WAVERLY — Ryder Block knows the competitor in him would want redemption.
If the Waverly-Shell Rock sophomore, a defending state champion who has yet to lose a high school match, were ever to lose the first thing on his mind is when would be the rematch.
Block didn’t even blink last Saturday when he was informed friend, club teammate and Iowa recruit Drake Ayala of Fort Dodge had decided to compete at 132 pounds in the postseason.
To put the scope of that decision into perspective, Ayala, is considered a Top-10 national recruit, ranked second nationally at 126 by Trackwrestling. Block is ranked 12th nationally at 132 by Track.
Ayala, a senior two-time champion, who had not lost since losing to current Iowa Hawkeye Cullan Schriever of Mason City in the 106-pound state finals in 2018, was beaten by Block, 9-7, in a 132-pound match on Jan. 23 at the Rick Caldwell Invitational in Waverly.
Ayala had won 113 consecutive matches prior to the loss.
“If it happens, it happens,” Block said. “We are friends. We train together at Sebolt Wrestling. We are competitors. I understand it. He is one of the best wrestlers in the state. I understand he gets beat and he wants to come after me. It makes sense to me.
“We will see if it happens, again. I’m not going to hold anything back, and neither will he. I respect it.”
Waverly-Shell Rock head coach Eric Whitcome gets Ayala’s decision, too.
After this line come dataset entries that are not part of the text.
(* ===== verification/Keyframe.v ===== *)
(** * Keyframe detection ([src/internal/relay/keyframe.go])

    The only place of the relay that looks inside a payload.  A payload is a
    list of bytes; reading past its end is a Go run-time panic, the [None] of
    the [option] every function here returns.  The two aggregation walks are
    loops over a byte offset: their fuel is the length of the payload plus one,
    and running out of it is also [None], so that the theorem that the result
    is never [None] states both that no index is out of range and that the
    loops end. *)

From S2P Require Import Prelude.

Module Keyframe.

Definition h264TypeMask : Z := 0x1F.
Definition h264IDR : Z := 5.
Definition h264SPS : Z := 7.
Definition h264STAPA : Z := 24.
Definition h264FUA : Z := 28.
Definition h264FUStartBit : Z := 0x80.

Definition h265TypeShift : Z := 1.
Definition h265TypeMask : Z := 0x3F.
Definition h265IRAPFirst : Z := 16.
Definition h265IRAPLast : Z := 23.
Definition h265VPS : Z := 32.
Definition h265PPS : Z := 34.
Definition h265AP : Z := 48.
Definition h265FU : Z := 49.
Definition h265FUStart : Z := 0x80.
Definition h265FUType : Z := 0x3F.

Definition av1NMask : Z := 8.

Definition h264_key_type (nalType : Z) : bool :=
  (nalType =? h264IDR) || (nalType =? h264SPS).

Definition h265_irap (nalType : Z) : bool :=
  (h265IRAPFirst <=? nalType) && (nalType <=? h265IRAPLast).

Definition h265_params (nalType : Z) : bool :=
  (h265VPS <=? nalType) && (nalType <=? h265PPS).

(** [int(payload[offset])<<8 | int(payload[offset+1])] *)
Definition unit_size (hi lo : Z) : nat := Z.to_nat (Z.lor (Z.shiftl hi 8) lo).

(** The loop of [stapaHasKeyframe], entered at [offset]. *)
Fixpoint stapa_walk (fuel : nat) (payload : list Z) (offset : nat) : option bool :=
  match fuel with
  | O => None
  | S fuel =>
      if (offset + 2 <=? length payload)%nat then
        hi ← payload !! offset;
        lo ← payload !! (offset + 1)%nat;
        let size := unit_size hi lo in
        let offset := (offset + 2)%nat in
        if (size =? 0)%nat || (length payload <? offset + size)%nat then Some false
        else
          b ← payload !! offset;
          if h264_key_type (Z.land b h264TypeMask) then Some true
          else stapa_walk fuel payload (offset + size)%nat
      else Some false
  end.

Definition stapaHasKeyframe (payload : list Z) : option bool :=
  stapa_walk (S (length payload)) payload 1.

Definition fuaStartsKeyframe (payload : list Z) : option bool :=
  if (length payload <? 2)%nat then Some false
  else
    b ← payload !! 1%nat;
    if Z.land b h264FUStartBit =? 0 then Some false
    else Some (Z.land b h264TypeMask =? h264IDR).

Definition h264Keyframe (payload : list Z) : option bool :=
  b ← payload !! 0%nat;
  let nalType := Z.land b h264TypeMask in
  if h264_key_type nalType then Some true
  else if nalType =? h264STAPA then stapaHasKeyframe payload
  else if nalType =? h264FUA then fuaStartsKeyframe payload
  else Some false.

(** The loop of [h265AggregationHasKeyframe], entered at [offset]. *)
Fixpoint h265_walk (fuel : nat) (payload : list Z) (offset : nat) : option bool :=
  match fuel with
  | O => None
  | S fuel =>
      if (offset + 2 <=? length payload)%nat then
        hi ← payload !! offset;
        lo ← payload !! (offset + 1)%nat;
        let size := unit_size hi lo in
        let offset := (offset + 2)%nat in
        if (size <? 2)%nat || (length payload <? offset + size)%nat then Some false
        else
          b ← payload !! offset;
          let nalType := Z.land (Z.shiftr b h265TypeShift) h265TypeMask in
          if h265_irap nalType || h265_params nalType then Some true
          else h265_walk fuel payload (offset + size)%nat
      else Some false
  end.

Definition h265AggregationHasKeyframe (payload : list Z) : option bool :=
  h265_walk (S (length payload)) payload 2.

Definition h265FragmentStartsKeyframe (payload : list Z) : option bool :=
  if (length payload <? 3)%nat then Some false
  else
    b ← payload !! 2%nat;
    if Z.land b h265FUStart =? 0 then Some false
    else Some (h265_irap (Z.land b h265FUType)).
Lemma pop_related h y q :
  related h (y :: q) -> exists h', pop h = Some (y, h') /\ related h' q.
Proof.
  intros (Hok & Hp & Hs & Hnd).
  destruct (pop_spec h Hok) as (top & h' & E & _ & Hmin & Hp' & Hok').
  { intros ->. by apply Permutation_nil_cons in Hp. }
  assert (top = y) as ->.
  { apply (le_antisym_order (y :: q)); auto.
    - rewrite <-Hp, Hp'. constructor.
    - constructor.
    - eapply Forall_forall; [exact Hmin|]. rewrite Hp. constructor.
    - eapply sorted_head_min; [done|]. rewrite <-Hp, Hp'. constructor. }
  exists h'. split; [done|]. inversion Hs; subst. split_and!; auto.
  - rewrite Hp' in Hp. by apply Permutation_cons_inv in Hp.
  - by apply NoDup_cons in Hnd as [_ ?].
Qed.

Lemma run_related ops h q :
  related h q -> NoDup ((order <$> q) ++ op_orders ops) ->
  run_heap h ops = Some (run_spec q ops).
Proof.
  revert h q. induction ops as [|[x|] ops IH]; intros h q Hr Hnd; [done|..].
  - cbn [run_heap heap_op run_spec spec_op]. cbn in Hnd.
    destruct (push_related h q x Hr) as (h' & first & E & Hr' & Hf).
    { apply NoDup_app in Hnd as (_ & Hd & _). intros Hx. apply (Hd _ Hx). constructor. }
    rewrite E. obind. rewrite (IH h' (insert_sorted x q)); [by subst first|done|].
    rewrite insert_sorted_perm. cbn. by rewrite (Permutation_middle (order <$> q)).
  - cbn [run_heap heap_op run_spec spec_op]. destruct q as [|y q].
    + assert (h = []) as -> by (destruct Hr as (_ & Hp & _); by apply Permutation_nil_r in Hp).
      cbn. by rewrite (IH [] []).
    + destruct (pop_related h y q Hr) as (h' & E & Hr').
      replace (length h =? 0)%nat with false.
      2:{ destruct h; [done|]. done. }
      rewrite E. obind. rewrite (IH h' q); [done|done|]. by apply NoDup_cons in Hnd as [_ ?].
Qed.

(** ** Properties *)

(** C16: the packet heap implements the queue sorted by playout time and then
    arrival: any sequence of pushes and pops gives the same answers as the
    sorted list (the item popped, and whether a pushed item is now the next
    one due, which is what wakes the reader), without an index out of range and
    with both loops ending, as long as arrival numbers are not reused. *)
Theorem heap_refines_sorted_queue (ops : list op) :
  NoDup (op_orders ops) -> run_heap [] ops = Some (run_spec [] ops).
Proof.
  intros Hnd. apply run_related; [|done].
  split_and!; [apply heap_ok_nil|done|constructor|constructor].
Qed.

(** Three packets, two of one frame, pushed out of order. *)
Lemma heap_refines_sorted_queue_witness :
  let p := mkPacket 1 0 [] in
  let ops := [Push (Buffered p 30 1); Push (Buffered p 10 2); Pop;
              Push (Buffered p 30 3); Pop; Pop; Pop] in
  NoDup (op_orders ops)
  /\ run_heap [] ops
     = Some [Pushed true; Pushed true; Popped (Some (Buffered p 10 2)); Pushed false;
             Popped (Some (Buffered p 30 1)); Popped (Some (Buffered p 30 3)); Popped None].
Proof.
  intros p ops. assert (Hnd : NoDup (op_orders ops)).
  { apply (bool_decide_eq_true_1 _). reflexivity. }
  split; [exact Hnd|]. rewrite heap_refines_sorted_queue; [reflexivity|exact Hnd].
Defined.

End Heap.
(** C25: whatever configurations, ticks and jumps a controller has seen, the
    delay it plays at is between zero and ten seconds and its computation never
    overflows.  From then on, through any ticks and any reconfigurations that
    keep the adaptive delay on, happening one after the other between [t1] and
    [t2], the delay never leaps: it is the same just before and just after each
    of them, and media advances at 0.95 to 1.2 times real time from [t1] to
    [t2], up to a nanosecond of rounding for each curve.  Jumps, and switching
    the adaptive delay on or off, are excepted: they move the delay at once. *)
Theorem reachable_delay_bounded (es later : list event) (s : State) (t1 t2 : time) :
  Forall valid es -> state (run es) = Some s ->
  (forall t, 0 <= Delay s t <= tenSeconds /\ Delay s t = exactDelay s t)
  /\ (Forall valid later -> Forall smooth later -> Enabled (options (run es)) = true ->
      ordered t1 later t2 ->
      (forall before e after, later = before ++ e :: after ->
         exists old new, state (run (es ++ before)) = Some old
           /\ state (run (es ++ before ++ [e])) = Some new
           /\ Delay new (at_time e) = Delay old (at_time e))
      /\ exists s', state (run (es ++ later)) = Some s'
           /\ let media := (t2 - Delay s' t2) - (t1 - Delay s t1) in
              let rounding := 100 * (1 + Z.of_nat (length later)) in
              95 * (t2 - t1) - rounding <= 100 * media <= 120 * (t2 - t1) + rounding).
Proof.
  intros Hv Hs. pose proof (run_ok es Hv) as Hok.
  assert (Hcurve : curve_ok s) by (unfold controller_ok in Hok; rewrite Hs in Hok; apply Hok).
  split; [intros t; split; [by apply Delay_range|by apply Delay_exact]|].
  intros Hvl Hsm Hen Hord. assert (Hc : carries (run es) s) by done.
  unfold run in *. split.
  - intros pre e post ->. apply Forall_app in Hvl as [Hv1 [Hve _]%Forall_cons].
    apply Forall_app in Hsm as [Hs1 [Hse _]%Forall_cons].
    assert (exists old, carries (fold_left apply_event pre (fold_left apply_event es zeroController)) old)
      as (old & Hold).
    { clear Hord. revert Hc. generalize (fold_left apply_event es zeroController) s.
      induction pre as [|x pre IH]; intros c s0 Hc; [by exists s0|].
      apply Forall_cons in Hv1 as [? ?]. apply Forall_cons in Hs1 as [? ?].
      destruct (smooth_event c s0 x) as (? & ? & _); eauto. }
    destruct (smooth_event _ _ e Hve Hse Hold) as (new & Hnew & Hcont).
    exists old, new. rewrite !fold_left_app. split_and!; [apply Hold|apply Hnew|done].
  - destruct (smooth_speed later _ s t1 t2 Hvl Hsm Hc Hord) as (s' & Hc' & Hlo & Hhi).
    exists s'. rewrite fold_left_app. split; [apply Hc'|]. cbv zeta. lia.
Qed.
(* ===== verification/Buffer.v ===== *)
(** * The playout buffer of one track
      ([src/internal/relay/delay.go], with the buffer's parts of [clock.go] and
      [playback.go])

    Every method holds the buffer's mutex from its first to its last statement,
    except that [Pop] releases it while it waits, so an operation is one
    transition of the [Buffer] record and [Pop] is one [pop_turn] per round of
    its loop.  The adaptive controller is shared by the tracks of a camera: it
    is an argument, and [Push], which may jump, returns it.  A reading of the
    clock is an argument too, one per call of [time.Now] or [time.Until], in
    program order.

    [None] is a Go panic: an index out of range of the queue, or a division by
    a clock rate of zero.  The condition variable and the timer are not state;
    [Push] returns whether it signals. *)

From S2P Require Import Prelude GoFloat Keyframe Heap DynamicDelay.

Module Buffer.
Import Heap.

Record Buffer := mkBuffer {
  queue : list buffered;
  closed : bool;
  target : duration;
  clockRate : Z;
  mime : string;
  based : bool;
  baseRTP : Z;
  baseWall : time;
  senderRTP : Z;
  senderNTP : Z;
  clockReset : bool;
  clockEpoch : Z;
  resetPending : bool;
  resetSequence : Z;
  correctionShift : duration;
  correctionRTP : Z;
  correctionMS : F64.float64;
  catchUp : bool;
  keyframe : bool;                (* whether a callback was given *)
  arrived : Z;
  group : time;
  groupGap : duration;
  frameGap : duration;
  nextSlot : time;
  late : Z;
  dropped : Z;
  dynamic : option nat;           (* the stream whose controller it follows *)
  stream : option nat;
  recoveryAt : time;
  shift : duration;
  cutoff : time;
  peakLate : duration
}.

#[export] Instance eta_Buffer : Eta Buffer := fun b =>
  mkBuffer (queue b) (closed b) (target b) (clockRate b) (mime b) (based b) (baseRTP b)
    (baseWall b) (senderRTP b) (senderNTP b) (clockReset b) (clockEpoch b) (resetPending b)
    (resetSequence b) (correctionShift b) (correctionRTP b) (correctionMS b) (catchUp b)
    (keyframe b) (arrived b) (group b) (groupGap b) (frameGap b) (nextSlot b) (late b)
    (dropped b) (dynamic b) (stream b) (recoveryAt b) (shift b) (cutoff b) (peakLate b).

Definition hysteresis : duration := 2 * Second.
Definition minMargin : duration := 250 * Millisecond.
Definition maxPaceLag : duration := 33 * Millisecond.

Definition correctionMargin (target : duration) : duration :=
  Z.min hysteresis (Z.max target minMargin).

Definition NewBuffer (target : duration) (clockRate : Z) (mime : string) (keyframe : bool) : Buffer :=
  mkBuffer [] false target clockRate mime false 0 zeroTime 0 0 false 0 false 0 0 0
    (F64.of_Z 0) false keyframe 0 zeroTime 0 0 zeroTime 0 0 None None zeroTime 0 zeroTime 0.

(** ** RTP clock *)

(** [^diff + 1] on [uint32] *)
Definition neg32 (diff : Z) : Z := u32 (4294967295 - diff + 1).

Definition rtpDelta (timestamp base : Z) : Z :=
  let diff := u32 (timestamp - base) in
  if 2147483647 <? diff then - neg32 diff else diff.

(** [time.Duration(ticks) * time.Second / time.Duration(rate)] *)
Definition ticksDuration (ticks rate : Z) : option duration :=
  if rate =? 0 then None else Some (dquot (dmul ticks Second) rate).

Definition playoutOf (b : Buffer) (timestamp : Z) : option time :=
  offset ← ticksDuration (rtpDelta timestamp (baseRTP b)) (clockRate b);
  Some (tadd (tadd (baseWall b) offset) (target b)).

(** ** Depth *)

(** [newestLocked]; [None] is the zero [buffered], whose packet is [nil]. *)
Definition newestLocked (b : Buffer) : option buffered :=
  fold_left (λ newest item,
    if After (playAt item) (match newest with Some n => playAt n | None => zeroTime end)
    then Some item else newest) (queue b) None.

(** [depthLocked]; [now] is the reading of [time.Until]. *)
Definition depthLocked (b : Buffer) (now : time) : duration :=
  Z.max 0 (tsub (match newestLocked b with Some n => playAt n | None => zeroTime end) now).

Definition dropAllLocked (b : Buffer) : Buffer :=
  b <| dropped := u64 (dropped b + Z.of_nat (length (queue b))) |> <| queue := [] |>.

(** ** The shared controller *)
Definition dynamicOffsetLocked (b : Buffer) (c : DynamicDelay.Controller) (now : time)
  : Buffer * duration :=
  match dynamic b, DynamicDelay.state c with
  | Some _, Some s =>
      let b :=
        if DynamicDelay.Cutoff s =? cutoff b then b
        else
          let b := b <| baseWall := tadd (baseWall b) (dsub (DynamicDelay.Shift s) (shift b)) |>
                     <| shift := DynamicDelay.Shift s |> <| cutoff := DynamicDelay.Cutoff s |> in
          (dropAllLocked b) <| group := zeroTime |> <| catchUp := false |> <| peakLate := 0 |> in
      (b, dsub (DynamicDelay.Delay s now) (target b))
  | _, _ => (b, 0)
  end.

Definition staleResetPacketLocked (b : Buffer) (sequence : Z) (playAt now : time)
    (offset : duration) : Buffer * bool :=
  if clockEpoch b =? 0 then (b, false)
  else if resetPending b || (32768 <=? u16 (sequence - resetSequence b)) then
    let margin := correctionMargin (target b) in
    (b, (dadd (target b) margin <? tsub playAt now)
        || (negb (resetPending b) && (margin <? tsub now (tadd playAt offset))))
  else (b <| resetSequence := sequence |>, false).

(** Whether a jump is due on this packet. *)
Definition jumpsAt (b : Buffer) (c : DynamicDelay.Controller) (pkt : Packet) : option bool :=
  if bool_decide (dynamic b <> None) && keyframe b then
    match DynamicDelay.state c with
    | Some s =>
        if DynamicDelay.Pending s then Keyframe.isKeyframe (mime b) (Payload pkt) else Some false
    | None => Some false
    end
  else Some false.

Definition dynamicArrivalLocked (b : Buffer) (c : DynamicDelay.Controller) (pkt : Packet) (now : time)
  : option (Buffer * DynamicDelay.Controller * time * duration * bool) :=
  let '(b, offset) := dynamicOffsetLocked b c now in
  playAt ← playoutOf b (Timestamp pkt);
  let '(b, stale) :=
    if Before (tadd playAt (dsub 0 (target b))) (cutoff b) then (b, true)
    else staleResetPacketLocked b (SequenceNumber pkt) playAt now offset in
  if stale then Some (b, c, playAt, offset, true)
  else
    jump ← jumpsAt b c pkt;
    if (jump : bool) then
      let c := DynamicDelay.JumpTo c now (tadd playAt (dsub 0 (target b))) in
      let '(b, offset) := dynamicOffsetLocked b c now in
      playAt ← playoutOf b (Timestamp pkt);
      Some (b, c, playAt, offset, false)
    else Some (b, c, playAt, offset, false).

(** ** [Push]

    [t0] and [t1] are the readings of the clock on the first packet, [now] the
    one every packet makes.  The result says whether the reader is signalled. *)

(** The anchor of the first packet of a track. *)
Definition anchor (b : Buffer) (c : DynamicDelay.Controller) (pkt : Packet) (t0 t1 : time) : Buffer :=
  if based b then b
  else
    let '(b, _) := dynamicOffsetLocked b c t0 in
    b <| baseRTP := Timestamp pkt |> <| baseWall := t1 |> <| based := true |>.

(** The end of [Push]: the anchor moves with a long stream, then the packet is
    queued. *)
Definition enqueue (b : Buffer) (pkt : Packet) (playAt : time) : option (Buffer * bool) :=
  let b :=
    if resetPending b then b <| resetPending := false |> <| resetSequence := SequenceNumber pkt |>
    else b in
  let b :=
    if clockRate b * 60 <? rtpDelta (Timestamp pkt) (baseRTP b)
    then b <| baseWall := tadd playAt (dsub 0 (target b)) |> <| baseRTP := Timestamp pkt |>
    else b in
  let b := b <| arrived := u64 (arrived b + 1) |> in
  '(q, first) ← push (queue b) (Buffered pkt playAt (arrived b));
  Some (b <| queue := q |>, first).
“People were texting me Saturday morning saying, ‘Hey, Drake is going up,’” Whitcome said, “My response to that is it is great. We will be at 132 and if our paths cross again we will be the most prepared to go out and win the next match.
“I think it is exciting,” continued Whitcome. “I think in the national rankings Drake is still ranked higher than us. I guess it gives us a chance to go out and beat him again and maybe be ahead of him. I don’t know, we will see what happens. It will be fun.”
There is no guarantee that Block and Ayala will face each other in the finals as 132 is considered a deep and talented weight.
Indianola’s Ryder Downey, a past state finalist, is in the top bracket with Block. Southeast Polk’s Ayden Kingery, a third-place finisher at the state last February, and Iowa City West’s Kael Scranton, who took Block to sudden victory at the Caldwell Invitational, are also in the top half.
The bottom half of the bracket includes prior finalist Jace Rhodes of Mason City, whom Block beat in the district finals. Linn-Mar’s Bryce Parker is the third seed.
And there is this to consider: The two dynamic wrestlers could face before the traditional state tournament. Block’s Waverly-Shell Rock team is the top seed for today’s Class 3A state duals. Fort Dodge is seeded fourth. If both teams win in the first round, the two could meet up in the semifinal dual.
Ayala’s decision, however, has put a target on Block, bigger than the one he already had on his back as a defending state champion. Block, who missed the first half of the Go-Hawks season with a knee injury, said he’s never thought about being ‘the’ target.
“I’m coming for everyone, too,” Block said. “When I was hurt and no one knew where I was at. I’d be on a bike thinking about what my opponents were doing and that motivated me. In my mind I was thinking I’m coming for everybody.
“I want to beat everybody. I want to be the best. I never thought about it as a target on my back because I’m coming for everybody else, too.”
Block was already a known commodity on the national scene before arriving inside the WSR wrestling room.
Then he went 44-0 last winter winning the 106-pound state title over Brandon O’Brien of Linn-Mar, in addition to several other significant wins. He beat Northwestern recruit Sammy Hayes of Orland Park, Ill., and Minnesota state runner-up Landon Robideau of St.Michael-Albertville in back-to-back matches at the Clash in Rochester, Minn.
Block was a big 106-pound wrestler and Whitcome anticipated him moving up a weight class or two as a sophomore, but Block’s initial plans for the 2020-21 season got sidetracked early.
“I was trying to go 120 before the season started and then on the third day of practice I kind of messed my knee up and had to sit out a while,” Block said. “While I was out I was looking at some rankings and talked to my coaches and asked what do you guys think if I go up to 132? They were all for it.”
While out with the injury, instead of standing on the sidelines watching his teammates work out, Block spent his time in the weight room bulking up. He also spent substantial time on an airdyne bike to get what he described as ‘big blows’ for his lungs.
Block returned Jan. 2 and has not missed a beat with victories over Kingery and Waukee’s Thurman Christensen, third at 120 last year, in addition to the wins over Ayala and Rhodes.
“I feel good. I feel better than ever,” Block said.